A model to predict inhospital mortality in patients with cirrhosis, ascites and hyponatremia

Link to article at PubMed

Eur J Gastroenterol Hepatol. 2022 Feb 14. doi: 10.1097/MEG.0000000000002357. Online ahead of print.

ABSTRACT

BACKGROUND AND OBJECTIVE: Hypervolemic hyponatremia is a late complication of portal hypertension. Hyponatremia is associated with a higher mortality in hospitalized patients. In this study, we evaluated the risk factors for inhospital mortality and developed a mortality prediction model in patients with cirrhosis and hyponatremia.

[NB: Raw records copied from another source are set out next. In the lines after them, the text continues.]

(** C3 on the code: a stale lock is never recognised.  The lock of [date]
    names process 4242, which does not exist; [Signal] reports that with
    [os.ErrProcessDone], which [isProcessRunning] does not take for "no such
    process", so the process counts as running.  The invocation polls the
    lock five times, sleeps five seconds and ends with code 2 and the timeout
    message; the lock file is still there, the cache is not looked at and the
    command is not run. *)
Theorem stale_lock_fails_the_invocation :
  lock_path Stale.command Stale.start = Sample.lock_of Stale.command /\
  getPidFromFile (Sample.lock_of Stale.command) Stale.start = 4242 /\
  (4242 ∉ alive Stale.start) /\
  os.Signal0 4242 Stale.start = Some os.ErrProcessDone /\
  isProcessRunning 4242 Stale.start = true /\
  exists w',
    RunCached Stale.sys Stale.command 20 false false Stale.start = Returns 2 w' /\
    data <$> files w' !! Sample.lock_of Stale.command = Some "4242" /\
    stderr w' = Str.line "Timeout waiting for previous command to finish" /\
    clock w' = clock Stale.start + 5 * Second /\
    stdout w' = EmptyString /\ spawned w' = [].
Proof.
  split; [by vm_compute |]. split; [by vm_compute |].
  split; [vm_compute; set_solver |].
  split; [by vm_compute |]. split; [by vm_compute |].
  eexists. split; [by vm_compute |]. by vm_compute.
Qed.

(** C4 on the code: the standard error of the child goes to the standard
    error of the caller and nowhere else.  The blob and the standard output
    of the caller receive the same bytes, those of the child's standard
    output; a replay prints them again and writes nothing to standard
    error. *)
Theorem stderr_is_not_cached :
  (exists w1, Noisy.first = Returns 0 w1 /\
     data <$> files w1 !! Sample.blob_of Noisy.command = Some (Str.line "result") /\
     stdout w1 = Str.line "result" /\ stderr w1 = Str.line "warning") /\
  (exists w2, Noisy.second = Returns 0 w2 /\
     spawned w2 = spawned (world_of Noisy.first) /\
     stdout w2 = Str.line "result" +:+ Str.line "result" /\
     stderr w2 = Str.line "warning").
Proof.
  split; eexists; (split; [by vm_compute |]); by vm_compute.
Qed.

(** C5 on the code: the command line given to the shell is the arguments
    joined by spaces, with a backslash put before each double quote.  The
    argument [he said "hi"] gives the same line as the three arguments [he],
    [said], ["hi"], so no tokeniser can hand both back unchanged; and the
    line built for the arguments of the repository's own test is not the one
    the test expects. *)
Theorem quoting_loses_the_boundaries :
  Quoting.spoken <> Quoting.scattered /\
  ConstructBashCommand (PreprocessArguments Quoting.spoken)
  = inl ("echo he said " +:+ Quoting.bs +:+ Quoting.bs +:+ Str.quoted ("hi" +:+ Quoting.bs +:+ Quoting.bs)) /\
  ConstructBashCommand (PreprocessArguments Quoting.spoken)
  = ConstructBashCommand (PreprocessArguments Quoting.scattered) /\
  ConstructBashCommand ["echo"; "a b"] = ConstructBashCommand ["echo"; "a"; "b"] /\
  ConstructBashCommand Quoting.tested <> inl Quoting.expected.
Proof.
  split; [discriminate |]. repeat (split; [by vm_compute |]). by vm_compute.
Qed.

(** C7 on the code: when the quoting of the arguments cannot be parsed the
    process ends inside [ConstructBashCommand], through [log.Fatal], with
    code 1; the deferred removal of the lock file does not run and the file
    stays, holding the id of the process that is gone. *)
Theorem parse_failure_leaks_the_lock :
  exists w',
    RunCached Unclosed.sys Unclosed.command 20 false false Sample.fresh = Exits 1 w' /\
    main Unclosed.sys 20 false false Unclosed.positional Sample.fresh = (1, w') /\
    data <$> files w' !! Sample.lock_of Unclosed.command = Some "100" /\
    pid Sample.fresh = 100 /\ spawned w' = [].
Proof.
  eexists. split; [by vm_compute |]. by vm_compute.
Qed.

(** * Further properties of the program *)

(** ** The fingerprint as a file name *)

Section Shape.

Lemma le_bytes_length n x : length (md5.le_bytes n x) = n.
Proof. unfold md5.le_bytes. by rewrite length_map, length_seq. Qed.

Lemma Sum_length msg : length (md5.Sum msg) = 16%nat.
Proof.
  unfold md5.Sum. destruct (md5.blocks _ _ _) as [[[a b] c] d].
  by rewrite !length_app, !le_bytes_length.
Qed.

Lemma digit_is_hex n : 0 <= n < 16 -> is_hex (hex.digit n) = true.
Proof.
  intros Hn. rewrite <- (Z2Nat.id n) by lia.
  assert (Z.to_nat n < 16)%nat as Hk by lia.
  unfold hex.digit. rewrite Nat2Z.id. generalize dependent (Z.to_nat n).
  clear. intros k Hk.
  do 16 (destruct k as [|k]; [by vm_compute |]). lia.
Qed.

Lemma EncodeToString_shape l :
  Forall is_byte l ->
  String.length (hex.EncodeToString l) = (2 * length l)%nat /\
  all_chars is_hex (hex.EncodeToString l) = true.
Proof.
  induction 1 as [|b l Hb _ [IHlen IHhex]]; [done |].
  unfold is_byte in Hb. cbn [hex.EncodeToString String.length all_chars length].
  rewrite IHlen, IHhex, !digit_is_hex.
  - split; [lia | done].
  - apply Z.mod_pos_bound. lia.
  - split; [apply Z.div_pos | apply Z.div_lt_upper_bound]; lia.
Qed.

End Shape.

(** X1: a fingerprint is thirty-two lower-case hexadecimal digits, whatever
    the command. *)
Theorem fingerprint_shape (command : list string) :
  String.length (GenerateCommandHash command) = 32%nat /\
  all_chars is_hex (GenerateCommandHash command) = true.
Proof.
  unfold GenerateCommandHash.
  destruct (EncodeToString_shape _ (Sum_range (Str.bytes (strings_Join command " "))))
    as [Hlen Hhex].
  by rewrite Hlen, Sum_length.
Qed.

(** ** The tokens of a command line *)

Section Tokens.

Lemma len_positive s : (0 <? Str.len s) = true -> s <> EmptyString.
Proof. by intros H ->. Qed.

Lemma parse_rune_tokens st r :
  Forall (fun t => t <> EmptyString) (result st) ->
  Forall (fun t => t <> EmptyString) (result (parse_rune st r)).
Proof.
  intros Hst. unfold parse_rune.
  destruct (inQuotes st); [by destruct (r =? quoteChar st) |].
  destruct ((r =? rune_quote) || (r =? rune_apostrophe)); [done |].
  destruct (unicode_IsSpace r); [| done].
  destruct (0 <? Str.len (token st)) eqn:Hlen; [| done].
  cbn [result]. apply Forall_app_2; [done |].
  apply Forall_cons_2; [by apply len_positive | done].
Qed.

Lemma fold_parse_tokens rs st :
  Forall (fun t => t <> EmptyString) (result st) ->
  Forall (fun t => t <> EmptyString) (result (fold_left parse_rune rs st)).
Proof.
  revert st. induction rs as [|r rs IH]; intros st Hst; [done |].
  cbn [fold_left]. by apply IH, parse_rune_tokens.
Qed.

End Tokens.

METHODS: Using the national inpatient sample data for years 2016 and 2017, we identified cirrhotic patients hospitalized with ascites and hyponatremia (n = 9153). We identified independent risk factors of inhospital mortality and developed a prediction model in a training group and assessed its accuracy in a validation group. To enhance the clinical utility, we further stratified patients into low-, intermediate-, and high-risk mortality risk groups using cutoff points selected by decision tree analysis.

RESULTS: The inhospital mortality in our cohort was 10.2% (n = 846). Multivariable analysis showed that age at least 65 years, variceal bleeding, sepsis, coagulopathy, and acute-on-chronic liver failure (ACLF defined as two or more organ failures) were independent risk factors for mortality. The prediction model using these five risk factors had an AUROC of 0.80 [95% confidence interval (CI), 0.78-0.82] for the training data and 0.83 (95% CI, 0.80-0.86) for the validation data. The mortality risks in the low-, intermediate-, and high-risk groups were 4% (95% CI, 3-4), 29% (95% CI, 28-33), and 43% (95% CI, 37-50), respectively.

CONCLUSION: We have developed a clinically meaningful inhospital prognostic model with excellent discrimination that will enable clinicians to risk stratify hospitalized patients with hyponatremia, ascites, and cirrhosis.